Wie schaffen wir es, die soziale Marktwirtschaft zu stärken, unsere Wirtschaft ökologisch zu modernisieren? Unternehmen der „Solidarischen Ökonomie“, Social Entrepreneurs und Genossenschaften, sind wichtige Akteure, die zeigen, dass Wirtschaften auch jenseits des Shareholder-Value-Kapitalismus funktioniert. Aber was brauchen Social Entrepreneurs, was brauchen Genossenschaften von der Politik? Wo müssen die Rahmenbedingungen verbessert werden, wo fehlen Förderinstrumente? Darüber haben wir in einem Fachgespräch der grünen Bundestagsfraktion mit Expertinnen und Experten diskutiert.

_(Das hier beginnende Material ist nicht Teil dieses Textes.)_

Lemma round4_in_unit_interval (c : float) :
  c = 0%float \/ c = 1%float \/ (PrimFloat.ltb 0 c = true /\ PrimFloat.ltb c 1 = true) ->
  in_unit_interval (round4 c) = true.
Proof.
  intros [-> | [-> | [H0 H1]]]; [vm_compute; reflexivity | vm_compute; reflexivity |].
  unfold round4. destruct (Prim2SF c) as [s | s | | s m e] eqn:Ec.
  - rewrite ltb_spec, Ec in H0. discriminate H0.
  - rewrite ltb_spec, Ec in H1. rewrite ltb_spec, Ec in H0.
    destruct s; [discriminate H0 | discriminate H1].
  - rewrite ltb_spec, Ec in H0. discriminate H0.
  - destruct s.
    { rewrite ltb_spec, Ec in H0. discriminate H0. }
    destruct (below_one_fraction Ec H1) as [He Hm].
    assert (Hneg : (0 <=? e) = false) by (apply Z.leb_gt; exact He).
    rewrite Hneg.
    assert (Hpow : 0 < 2 ^ (- e)) by (apply Z.pow_pos_nonneg; lia).
    assert (Hb : 0 <= round_half_even (Z.pos m * 10000) (2 ^ (- e)) <= 10000).
    { apply round_half_even_bound; [exact Hpow|]. lia. }
    destruct (round_half_even (Z.pos m * 10000) (2 ^ (- e))) as [|k|k].
    + vm_compute; reflexivity.
    + fold (decimal4 k). apply decimal4_in_unit_interval. lia.
    + lia.
Qed.

Lemma clamped_cases (y : float) :
  let c := py_max 0 (py_min 1 y) in
  c = 0%float \/ c = 1%float \/ (PrimFloat.ltb 0 c = true /\ PrimFloat.ltb c 1 = true).
Proof.
  unfold py_max, py_min. destruct (PrimFloat.ltb y 1) eqn:E1.
  - destruct (PrimFloat.ltb 0 y) eqn:E0; [right; right; split; assumption | left; reflexivity].
  - right. left. reflexivity.
Qed.

(** The normalisation in the words of the specification. *)
Definition normalized_similarity (raw : float) : float :=
  round4 (clamp (PrimFloat.div (PrimFloat.add raw 1) 2) 0 1).

(** C7.  Score normalisation is [clamp((raw + 1) / 2, 0, 1)] rounded to four
    decimal places, for every raw value whose normalised value is a number
    (for NaN, which is no similarity, the code returns 1.0): raw 1.0 gives
    1.0, raw -1.0 gives 0.0, raw 0.0 gives 0.5, and every input, those
    outside [-1, 1] included, gives a score in [0, 1]. *)
Theorem score_normalization :
  _convert_distance_to_similarity 1 = 1%float
  /\ _convert_distance_to_similarity (-1) = 0%float
  /\ _convert_distance_to_similarity 0 = 0.5%float
  /\ _convert_distance_to_similarity 2 = 1%float
  /\ _convert_distance_to_similarity (-3) = 0%float
  /\ (forall raw : float,
         _convert_distance_to_similarity raw
         = if is_nan (PrimFloat.div (PrimFloat.add raw 1) 2) then 1%float
           else normalized_similarity raw)
  /\ (forall raw : float, in_unit_interval (_convert_distance_to_similarity raw) = true).
Proof.
  repeat split; try (vm_compute; reflexivity).
  - intros raw. unfold _convert_distance_to_similarity, normalized_similarity.
    destruct (is_nan (PrimFloat.div (PrimFloat.add raw 1) 2)) eqn:E.
    + rewrite (clamp_of_nan _ E). vm_compute. reflexivity.
    + rewrite (clamp_of_number _ E). reflexivity.
  - intros raw. unfold _convert_distance_to_similarity.
    apply round4_in_unit_interval. apply clamped_cases.
Qed.

(** ** The statements at concrete inputs *)

(** A tool with a non-positive id. *)
Definition invalid_tool : Tool := sample_tool 0.

(** The tool with id 0, alone and after a valid tool, on the empty index. *)
Lemma upsert_rejects_nonpositive_action_id_witness :
  action_id invalid_tool <= 0
  /\ @upsert_tool strict_runtime steady_services invalid_tool "test" empty_world
     = (Raise (ToolSearchError "Invalid action_id" VALIDATION_ERROR), empty_world)
  /\ exists text,
       @upsert_tools strict_runtime steady_services [sample_tool 1; invalid_tool] "test" 100
                     empty_world
       = (Raise (ToolSearchError text VALIDATION_ERROR), empty_world).
Proof.
  assert (H : action_id invalid_tool <= 0) by (vm_compute; discriminate).
  split; [exact H|].
  destruct (@upsert_rejects_nonpositive_action_id strict_runtime steady_services) as [H1 H2].
  split.
  - apply H1. exact H.
  - apply H2. apply Exists_cons_tl. apply Exists_cons_hd. exact H.
Defined.

(** The ids -1 and 0 on the empty index. *)
Lemma reads_reject_nonpositive_id_witness :
  @get_tool_by_id strict_runtime steady_services (-1) "test" empty_world
    = (Raise (ToolSearchError "Invalid action_id" VALIDATION_ERROR), empty_world)
  /\ @get_toolkit_tools strict_runtime steady_services default_provider 0 "test" empty_world
     = (Raise (ToolSearchError "Invalid toolkit_id" VALIDATION_ERROR), empty_world).
Proof.
  destruct (@reads_reject_nonpositive_id strict_runtime steady_services default_provider)
    as [H1 H2].
  split.
  - apply H1. discriminate.
  - apply H2. discriminate.
Defined.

SOZIALE MARKTWIRTSCHAFT IM DIGITALEN ZEITALTER

Zunehmend wichtige Akteure solidarischen Wirtschaftens sind Social Entrepreneurs. Startups, die Gewinnorientierung ausdrücklich mit dem Ziel gesellschaftlichen Fortschritts verbinden, sind in Deutschland erst seit einigen Jahren in größerer Zahl in Erscheinung getreten, inzwischen gibt es aber gerade in Berlin und auch in München eine lebendige Social-Entrepreneurs-Szene. Allerdings enthält die Politik von den Social Entrepreneurs schlechte Noten, was die Schaffung von guten Rahmenbedingungen betrifft. So hat die Bundesregierung – im Gegensatz zu vielen anderen Ländern – weder eine verbindliche Definition von Social Entrepreneurship noch eine Social-Entrepreneurship-Strategie verabschiedet. Und bei vielen Finanzierungsinstrumenten fallen die Social Entrepreneurs durchs Raster. Der jüngst veröffentlichte Deutsche Social Entrepreneurship Monitor gibt der Politik der Bundesregierung lediglich die Note 4,6. Besser sieht es da auf Landesebene in Berlin aus – dort hat die grüne Wirtschaftssenatorin die Wirtschaftsförderprogramme des Landes Berlin für Social Entrepreneurs geöffnet.

Eine kurze Dokumentation des Fachgesprächs ist auf der Seite der grünen Bundestagsfraktion zu finden.

Mit einer Kleinen Anfrage bohren wir bei der Bundesregierung nach, wie und wann sie die im Koalitionsvertrag angekündigte bessere Unterstützung für Social Entrepreneurs umsetzen möchte. Die Antworten der Regierung dürften Anfang 2019 vorliegen.